2.1 Saving layers in GeoPackage format

Always remember to save all the layers in a GeoPackage format.

Right click on the Layer → Export → Save Features As…

The Save Vector Layer as dialogue box will appear.

Format: GeoPackage
File name: Navigate to the GeoPackage file in which you want to save your layer in → Indonesia.gpkg
CRS: Set this to the project CRS, ESPG: 23845 - DGN95 / Indonesia TM-3 zone 54.1.

Click on OK and close the dialogue box.
Delete the unnecessary layers after GeoPackaging it.

2.2 Coordinate Reference System

Name: EPSG:23845 – DGN95/Indonesia TM-3 zone 54.1

Units: Meters

Method: Transverse Mercator

Celestial body: Earth

Reference: Static (relies on a datum which is plate-fixed)

3.0 Data Preparation

3.1 Selecting study area polygon

Add BATAS_DESA_DESEMBER_2019_DUKCAPIL_KALIMANTAN_TIMUR layer, open attribute table and click on Select by Expression.

The Select by Expression dialogue box will appear.

Under the Fields and Values drop-down list, double click on KECAMATAN which represents districts.
Click on equal sign ‘=’
Click on the All Unique button at the right column
Add the expression into the expression pane as shown below to select the required study area.

Click on Select Features and it should appear similar to what is shown below

Right click on the Layer → Export → Save selected features as
Geopackage the selected features and name the layer east_kalimantan.
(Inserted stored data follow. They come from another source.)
Lemma read_u16_inv {E} b o z :
  read_u16_be (E:=E) b o = Ok z ->
  exists s, slice (E:=E) b o (o + 2) = Ok s /\ z = from_be s.
Proof.
  unfold read_u16_be. rewrite bind_Ok. intros (x0 & H0 & Hz).
  apply bind_Ok in Hz as (x1 & H1 & Hz).
  apply index_inv in H0, H1. replace (o + 1 + 1) with (o + 2) in H1 by lia.
  exists [x0; x1]. split; [by apply (slice_split _ _ _ _ _ _ H0 H1)|].
  by injection Hz.
Qed.

Lemma read_u32_inv {E} b o z :
  read_u32_be (E:=E) b o = Ok z ->
  exists s, slice (E:=E) b o (o + 4) = Ok s /\ z = from_be s.
Proof.
  unfold read_u32_be. rewrite bind_Ok. intros (x0 & H0 & Hz).
  apply bind_Ok in Hz as (x1 & H1 & Hz).
  apply bind_Ok in Hz as (x2 & H2 & Hz).
  apply bind_Ok in Hz as (x3 & H3 & Hz).
  apply index_inv in H0, H1, H2, H3.
  replace (o + 1 + 1) with (o + 2) in H1 by lia.
  replace (o + 2 + 1) with (o + 3) in H2 by lia.
  replace (o + 3 + 1) with (o + 4) in H3 by lia.
  pose proof (slice_split _ _ _ _ _ _ H0 H1) as H01.
  pose proof (slice_split _ _ _ _ _ _ H01 H2) as H02.
  exists [x0; x1; x2; x3]. split; [by apply (slice_split _ _ _ _ _ _ H02 H3)|].
  by injection Hz.
Qed.

(** Peel one layer of a successful run: a guard that must have been false, a
    bind whose first half succeeded, or a returned value. *)
Ltac ok_inv1 H :=
  lazymatch type of H with
  | (if decide ?P then Err _ else _) = Ok _ =>
      let E := fresh "G" in destruct (decide P) as [E|E]; [discriminate H|]
  | (if decide ?P then _ else Err _) = Ok _ =>
      let E := fresh "G" in destruct (decide P) as [E|E]; [|discriminate H]
  | (if ?c then Err _ else _) = Ok _ =>
      let E := fresh "G" in destruct c eqn:E; [discriminate H|]
  | (if ?c then _ else Err _) = Ok _ =>
      let E := fresh "G" in destruct c eqn:E; [|discriminate H]
  | _ ≫= _ = Ok _ =>
      let x := fresh "x" in let E := fresh "B" in
      apply bind_Ok in H as (x & E & H)
  | ok_or _ _ = Ok _ => apply ok_or_Ok in H
  | Ok _ = Ok _ => injection H as H
  end.
Ltac ok_inv H := repeat ok_inv1 H.

(** The same for the [Panic] outcome, leaving one goal per place a panic could
    arise. *)
Ltac no_panic1 :=
  match goal with
  | |- (if ?c then _ else _) <> Panic => let E := fresh "G" in destruct c eqn:E; try discriminate
  | |- ?m ≫= ?f <> Panic =>
      let x := fresh "x" in let E := fresh "B" in
      destruct m as [x| |] eqn:E;
      [change (f x <> Panic); cbv beta
      | discriminate
      | exfalso; revert E; change (m <> Panic)]
  | |- ok_or ?o _ <> Panic => destruct o; discriminate
  | |- Ok _ <> Panic => discriminate
  | |- Err _ <> Panic => discriminate
  end.

Lemma slice_no_panic {E A} (l : list A) a b :
  0 <= a -> a <= b -> b <= zlen l -> slice (E:=E) l a b <> Panic.
Proof. intros. by rewrite slice_ok. Qed.
Lemma index_no_panic {E A} (l : list A) i :
  0 <= i < zlen l -> index (E:=E) l i <> Panic.
Proof. intros Hi. by destruct (index_ok (E:=E) l i Hi) as (x & -> & _). Qed.
Lemma read_u16_no_panic {E} b o :
  0 <= o -> o + 2 <= zlen b -> read_u16_be (E:=E) b o <> Panic.
Proof.
  intros. destruct (slice (E:=E) b o (o + 2)) as [s|e|] eqn:Hs.
  - by rewrite (read_u16_slice _ _ _ Hs).
  - by apply slice_not_err in Hs.
  - by apply slice_no_panic in Hs; lia.
Qed.
Lemma read_u32_no_panic {E} b o :
  0 <= o -> o + 4 <= zlen b -> read_u32_be (E:=E) b o <> Panic.
Proof.
  intros. destruct (slice (E:=E) b o (o + 4)) as [s|e|] eqn:Hs.
  - by rewrite (read_u32_slice _ _ _ Hs).
  - by apply slice_not_err in Hs.
  - by apply slice_no_panic in Hs; lia.
Qed.

(** ** Finite sets of integers in an interval *)

Lemma gset_interval_size (X : gset Z) a n :
  (forall x, x ∈ X -> a <= x < a + n) -> Z.of_nat (size X) <= Z.max 0 n.
Proof.
  intros Hx. unfold size, set_size; cbn.
  rewrite <- (length_fmap (fun z => Z.to_nat (z - a)) (elements X)).
  assert (length ((fun z => Z.to_nat (z - a)) <$> elements X)
          <= length (seq 0 (Z.to_nat n)))%nat as Hle.
  { apply submseteq_length, NoDup_submseteq.
    - apply NoDup_fmap_2_strong; [|apply NoDup_elements].
      intros x y Hx1 Hy1. apply elem_of_elements, Hx in Hx1.
      apply elem_of_elements, Hx in Hy1. lia.
    - intros k Hk. apply list_elem_of_fmap in Hk as (z & -> & Hz).
      apply elem_of_elements, Hx in Hz. apply elem_of_seq. lia. }
  rewrite length_seq in Hle. lia.
Qed.

(** ** Sums over finite maps *)

Section map_sum.
Context {K : Type} `{Countable K} {A : Type}.
Implicit Types (f : K -> A -> Z) (m : gmap K A).

Definition map_sum f m : Z := map_fold (fun k x acc => f k x + acc) 0 m.

Lemma map_sum_empty f : map_sum f ∅ = 0.
Proof. unfold map_sum. by rewrite map_fold_empty. Qed.

Lemma map_sum_insert f m k x :
  m !! k = None -> map_sum f (<[k := x]> m) = f k x + map_sum f m.
Proof.
  intros Hk. unfold map_sum. rewrite map_fold_insert_L; [done| |done].
  intros. lia.
Qed.

Lemma map_sum_delete f m k x :
  m !! k = Some x -> map_sum f m = f k x + map_sum f (delete k m).
Proof.
  intros Hk. rewrite <- (insert_delete_id m k x Hk) at 1.
  apply map_sum_insert. apply lookup_delete_eq.
Qed.

Lemma map_sum_update f m k x y :
  m !! k = Some y -> map_sum f (<[k := x]> m) = map_sum f m - f k y + f k x.
Proof.
  intros Hk. rewrite <- insert_delete_eq, map_sum_insert by apply lookup_delete_eq.
  rewrite (map_sum_delete f m k y Hk). lia.
Qed.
3.2 Adding the necessary layers for analysis

We will now be adding layers we need for both the Report of Survey (Task 1) and Site Selection (Task 2). These layers can be found in the Kota Balikpapan, Kota Samarinda, Kutai Kartanegara and Penajam Paser Utara data files that were previously downloaded. For hotspots data, it can be found in the Titik Api Hotspot se-Indonesia Tahun data file from 2014 - 2019.
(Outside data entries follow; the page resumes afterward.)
(* ===== verification/Reassembly.v ===== *)
(** Bounded per-peer reassembly: [RemoteFragmentReassembler]
    ([remote_transport/fragment.rs], lines 338-611), the only path by which a
    received frame becomes dispatchable.

    [completed] is a [HashMap], whose iteration order is unspecified: eviction of
    the oldest entry takes the order as a parameter, a permutation of the map's
    entries ([HashOrder]). *)

From S2P Require Import Prelude.
From S2P Require Import Lane.
From S2P Require Import ProtocolId.
From S2P Require Import Frame.
From S2P Require Import Streams.
From S2P Require Import Fragment.
From stdpp Require Import options.
Set Warnings "-clear-no-such-hyp".

(** fragment.rs:74-74 MAX_INCOMPLETE_FRAMES_PER_PEER. *)
Definition MAX_INCOMPLETE_FRAMES_PER_PEER : Z := 16.
(** fragment.rs:76-76 MAX_REASSEMBLY_BYTES_PER_PEER. *)
Definition MAX_REASSEMBLY_BYTES_PER_PEER : Z := 8 * 1024 * 1024.
(** fragment.rs:78-78 REASSEMBLY_DEADLINE_MS. *)
Definition REASSEMBLY_DEADLINE_MS : Z := 5000.
(** fragment.rs:90-90 MAX_COMPLETED_FRAME_MEMORY. *)
Definition MAX_COMPLETED_FRAME_MEMORY : Z := 64.

(** fragment.rs:338-345 PartialFrame. *)
Record PartialFrame := mkPartial {
  pf_lane : RemoteLane;
  pf_fragment_count : Z;
  pf_slots : list (option bytes);
  pf_buffered_bytes : Z;
  pf_first_seen_ms : Z;
}.

(** fragment.rs:359-367 CompletedFrame. *)
Record CompletedFrame := mkCompleted {
  cf_at_ms : Z;
  cf_header : bytes;
}.

(** fragment.rs:369-381 RemoteFragmentReassembler. *)
Record RemoteFragmentReassembler := mkReassembler {
  ra_peer_origin : RemoteStreamOrigin;
  ra_sequences : RemoteStreamSequences;
  ra_partials : gmap bytes PartialFrame;
  ra_completed : gmap bytes CompletedFrame;
  ra_buffered_bytes : Z;
  ra_max_frames : Z;
  ra_max_bytes : Z;
  ra_deadline_ms : Z;
}.

(** The iteration order of a [HashMap]: some order of its entries. *)
Class HashOrder := {
  hash_iter : gmap bytes CompletedFrame -> list (bytes * CompletedFrame);
  hash_iter_perm : forall m, hash_iter m ≡ₚ map_to_list m;
}.

(** fragment.rs:388-399 RemoteFragmentReassembler::new. *)
Definition reassembler_new (peer_origin : RemoteStreamOrigin) : RemoteFragmentReassembler :=
  mkReassembler peer_origin (sequences_new peer_origin) ∅ ∅ 0
    MAX_INCOMPLETE_FRAMES_PER_PEER MAX_REASSEMBLY_BYTES_PER_PEER REASSEMBLY_DEADLINE_MS.

(** fragment.rs:411-414 RemoteFragmentReassembler::with_max_active_streams. *)
Definition reassembler_with_max_active (r : RemoteFragmentReassembler) (n : Z) :=
  mkReassembler (ra_peer_origin r) (with_max_active_streams (ra_sequences r) n)
    (ra_partials r) (ra_completed r) (ra_buffered_bytes r) (ra_max_frames r)
    (ra_max_bytes r) (ra_deadline_ms r).
(** fragment.rs:417-420 RemoteFragmentReassembler::with_deadline_ms. *)
Definition reassembler_with_deadline (r : RemoteFragmentReassembler) (deadline : Z) :=
  mkReassembler (ra_peer_origin r) (ra_sequences r) (ra_partials r) (ra_completed r)
    (ra_buffered_bytes r) (ra_max_frames r) (ra_max_bytes r) deadline.

(** Field updates. *)
Definition set_partials (r : RemoteFragmentReassembler) (m : gmap bytes PartialFrame) (b : Z) :=
  mkReassembler (ra_peer_origin r) (ra_sequences r) m (ra_completed r) b
    (ra_max_frames r) (ra_max_bytes r) (ra_deadline_ms r).
Definition set_sequences (r : RemoteFragmentReassembler) (s : RemoteStreamSequences) :=
  mkReassembler (ra_peer_origin r) s (ra_partials r) (ra_completed r) (ra_buffered_bytes r)
    (ra_max_frames r) (ra_max_bytes r) (ra_deadline_ms r).
Definition set_completed (r : RemoteFragmentReassembler) (m : gmap bytes CompletedFrame) :=
  mkReassembler (ra_peer_origin r) (ra_sequences r) (ra_partials r) m (ra_buffered_bytes r)
    (ra_max_frames r) (ra_max_bytes r) (ra_deadline_ms r).

(** fragment.rs:422-424 RemoteFragmentReassembler::incomplete_frames. *)
Definition incomplete_frames (r : RemoteFragmentReassembler) : Z :=
  Z.of_nat (size (ra_partials r)).
(** fragment.rs:451-453 RemoteFragmentReassembler::remembered_frames. *)
Definition remembered_frames (r : RemoteFragmentReassembler) : Z :=
  Z.of_nat (size (ra_completed r)).

Definition partial_expired (now_ms deadline : Z) (p : PartialFrame) : bool :=
  deadline <=? saturating_sub now_ms (pf_first_seen_ms p).

(** fragment.rs:431-448 RemoteFragmentReassembler::expire. *)
Definition reassembler_expire (r : RemoteFragmentReassembler) (now_ms : Z)
    : RemoteFragmentReassembler * RemoteTransportResult Z :=
  let deadline := ra_deadline_ms r in
  let before := Z.of_nat (size (ra_partials r)) in
  let freed := map_sum (fun _ p => if partial_expired now_ms deadline p
                                   then pf_buffered_bytes p else 0) (ra_partials r) in
  let kept := filter (fun kp => partial_expired now_ms deadline kp.2 = false) (ra_partials r) in
  match sub_in (ra_buffered_bytes r) freed with
  | Ok buffered =>
      let r := set_partials r kept buffered in
      let r := set_completed r
        (filter (fun kd => saturating_sub now_ms (cf_at_ms kd.2) < deadline) (ra_completed r)) in
      (r, sub_in before (Z.of_nat (size kept)))
  | Err e => (r, Err e)
  | Panic => (set_partials r kept (ra_buffered_bytes r), Panic)
  end.

(** [Iterator::min_by_key]: the first entry with the least key. *)
Definition min_by_key {A} (key : A -> Z) (l : list A) : option A :=
  match l with
  | [] => None
  | x :: l => Some (fold_left (fun best y => if key y <? key best then y else best) l x)
  end.

Section reassembler.
Context `{Sha256, HashOrder}.

(** fragment.rs:591-599 RemoteFragmentReassembler::accept. Make room in the completion memory. *)
Definition evict_oldest (m : gmap bytes CompletedFrame) : gmap bytes CompletedFrame :=
  if MAX_COMPLETED_FRAME_MEMORY <=? Z.of_nat (size m) then
    match min_by_key (fun kd => cf_at_ms kd.2) (hash_iter m) with
    | Some (oldest, _) => delete oldest m
    | None => m
    end
  else m.

(** fragment.rs:552-607 RemoteFragmentReassembler::accept. The tail of [accept],
    from the moment every slot is filled: decode, check identity against the
    completion memory, apply the stream rules, remember, dispatch. *)
Definition accept_complete (r : RemoteFragmentReassembler) (key : bytes) (lane : RemoteLane)
    (serialized : bytes) (now_ms : Z)
    : RemoteFragmentReassembler * RemoteTransportResult (option RemoteTransportFrameV1) :=
  match frame_decode serialized with
  | Err e => (r, Err e)
  | Panic => (r, Panic)
  | Ok frame =>
  if negb (bool_decide (frame_lane frame = lane) && bool_decide (id_bytes (frame_id frame) = key))
  then (r, Err (err_with_lane FragmentConflict lane)) else
  match slice (E:=RemoteTransportError) serialized 0 REMOTE_TRANSPORT_FRAME_HEADER_BYTES with
  | Err e => (r, Err e)
  | Panic => (r, Panic)
  | Ok header =>
  match ra_completed r !! key with
  | Some done =>
      (r, if decide (cf_header done = header) then Ok None
          else Err (err_with_lane FragmentConflict lane))
  | None =>
      let '(sequences, outcome) :=
        receive_stream (ra_peer_origin r) (ra_sequences r) (frame_lane frame)
          (frame_stream_id frame) (frame_stream_seq frame) (frame_flags frame) in
      let r := set_sequences r sequences in
      match outcome with
      | Err e => (r, Err e)
      | Panic => (r, Panic)
      | Ok _ =>
          (set_completed r (<[key := mkCompleted now_ms header]> (evict_oldest (ra_completed r))),
           Ok (Some frame))
      end
  end
  end
  end.

(** Concatenate the filled slots; [slot.expect("all slots filled")] panics on a
    hole. *)
Fixpoint join_slots (slots : list (option bytes)) : RemoteTransportResult bytes :=
  match slots with
  | [] => Ok []
  | None :: _ => Panic
  | Some b :: slots => rest ← join_slots slots; Ok (b ++ rest)
  end.

(** fragment.rs:489-551 RemoteFragmentReassembler::accept. The middle of [accept], once
    the fragment's frame has a partial: file the fragment in its slot. *)
Definition accept_into (r : RemoteFragmentReassembler) (is_new : bool)
    (fragment : RemoteCarrierFragmentV1) (now_ms : Z)
    : RemoteFragmentReassembler * RemoteTransportResult (option RemoteTransportFrameV1) :=
  let key := id_bytes (frag_frame_id fragment) in
  let lane := frag_lane fragment in
  let len := zlen (frag_bytes fragment) in
  let forget r := if is_new
    then set_partials r (delete key (ra_partials r)) (ra_buffered_bytes r) else r in
  match ra_partials r !! key with
  | None => (r, Panic)
  | Some partial =>
  if negb (bool_decide (pf_lane partial = lane))
     || negb (pf_fragment_count partial =? frag_count fragment)
  then (forget r, Err (err_with_lane FragmentConflict lane)) else
  match index (E:=RemoteTransportError) (pf_slots partial) (frag_index fragment) with
  | Err e => (r, Err e)
  | Panic => (r, Panic)
  | Ok (Some existing) =>
      (r, if decide (existing = frag_bytes fragment) then Ok None
          else Err (err_with_lane FragmentConflict lane))
  | Ok None =>
  if ra_max_bytes r <? ra_buffered_bytes r + len
  then (forget r, Err (err_with_size ReassemblyByteLimit lane len)) else
  if MAX_SERIALIZED_FRAME_BYTES <? pf_buffered_bytes partial + len
  then (r, Err (err_with_size ReassemblyByteLimit lane len)) else
  let partial := mkPartial (pf_lane partial) (pf_fragment_count partial)
    (<[Z.to_nat (frag_index fragment) := Some (frag_bytes fragment)]> (pf_slots partial))
    (pf_buffered_bytes partial + len) (pf_first_seen_ms partial) in
  let r := set_partials r (<[key := partial]> (ra_partials r)) (ra_buffered_bytes r + len) in
  if existsb (fun slot => match slot with None => true | Some _ => false end) (pf_slots partial)
  then (r, Ok None) else
  match sub_in (ra_buffered_bytes r) (pf_buffered_bytes partial) with
  | Err e => (r, Err e)
  | Panic => (set_partials r (delete key (ra_partials r)) (ra_buffered_bytes r), Panic)
  | Ok buffered =>
  let r := set_partials r (delete key (ra_partials r)) buffered in
  match join_slots (pf_slots partial) with
  | Err e => (r, Err e)
  | Panic => (r, Panic)
  | Ok serialized => accept_complete r key lane serialized now_ms
  end
  end
  end
  end.

(** fragment.rs:457-608 RemoteFragmentReassembler::accept. *)
Definition reassembler_accept (r : RemoteFragmentReassembler)
    (fragment : RemoteCarrierFragmentV1) (now_ms : Z)
    : RemoteFragmentReassembler * RemoteTransportResult (option RemoteTransportFrameV1) :=
  match validate_shape fragment with
  | Err e => (r, Err e)
  | Panic => (r, Panic)
  | Ok _ =>
  match reassembler_expire r now_ms with
  | (r, Err e) => (r, Err e)
  | (r, Panic) => (r, Panic)
  | (r, Ok _) =>
  let key := id_bytes (frag_frame_id fragment) in
  let lane := frag_lane fragment in
  if bool_decide (ra_partials r !! key = None) then
    if ra_max_frames r <=? Z.of_nat (size (ra_partials r))
    then (r, Err (err_with_lane ReassemblyFrameLimit lane)) else
    let fresh := mkPartial lane (frag_count fragment)
                   (replicate (Z.to_nat (frag_count fragment)) None) 0 now_ms in
    accept_into (set_partials r (<[key := fresh]> (ra_partials r)) (ra_buffered_bytes r))
      true fragment now_ms
  else accept_into r false fragment now_ms
  end
  end.
End reassembler.

(** ** The invariant *)

Definition slot_bytes (slot : option bytes) : Z :=
  match slot with Some b => zlen b | None => 0 end.
Definition slots_bytes (slots : list (option bytes)) : Z :=
  foldr (fun s acc => slot_bytes s + acc) 0 slots.
Definition slot_u8 (slot : option bytes) : Prop :=
  match slot with Some b => all_u8 b | None => True end.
The following shapefile layers should be added to QGIS:

English Name	Layer to be added
Agriculture - Plantation	Agrikebun
Agriculture - Rice field	Agrisawah
Agrifield	Agriladang
Airport points	Airport_PT
Airport polygons	Airport_AR
Bus terminals	Terminal Bus
Coastline	Pesisir
Education	Pendidkan
Electricity	Genlistrik & Menaralistrik
Forest - Wet	Non agri hutan basah
Forest - Dry	Non agri dry forest
Forest - Reed	Nonagrialang
Forest - Shrubs	Non agri semak belukar
Health Services	Layanan kesehantan
Hospitals	Rumah sakit
Hotspots	Titik Api Hotspot se-Indonesia Tahun 2014-2019
Industry	Industri
Manufacturing	Further extracted from Industri layer called ‘Industri Manufaktur Lainnya’ under REMARK
Mining - Coal	Further extracted from Industri layer called ‘Pertambangan Batu Bara’ under REMARK
Mining - Other	Further extracted from Industri layer called ‘Pertambangan Lainnya’ under REMARK
Mining - Open (Surface Mining)	Tambang_AR
Phone Towers	Menaratelpon
River	Sungai_LN
Roads	Jalan
Seaport points	Pelabuhan_PT
Settlements	Pemukiman

3.3 Merging layers

Since we have data scattered in different folders (e.g. road shapefiles from Kota Balikpapan, Kota Samarinda and more), we will be merging them into one layer for a cleaner QGIS environment. The layers in the table in section 3.2 should be merged as they are from the 4 different folders.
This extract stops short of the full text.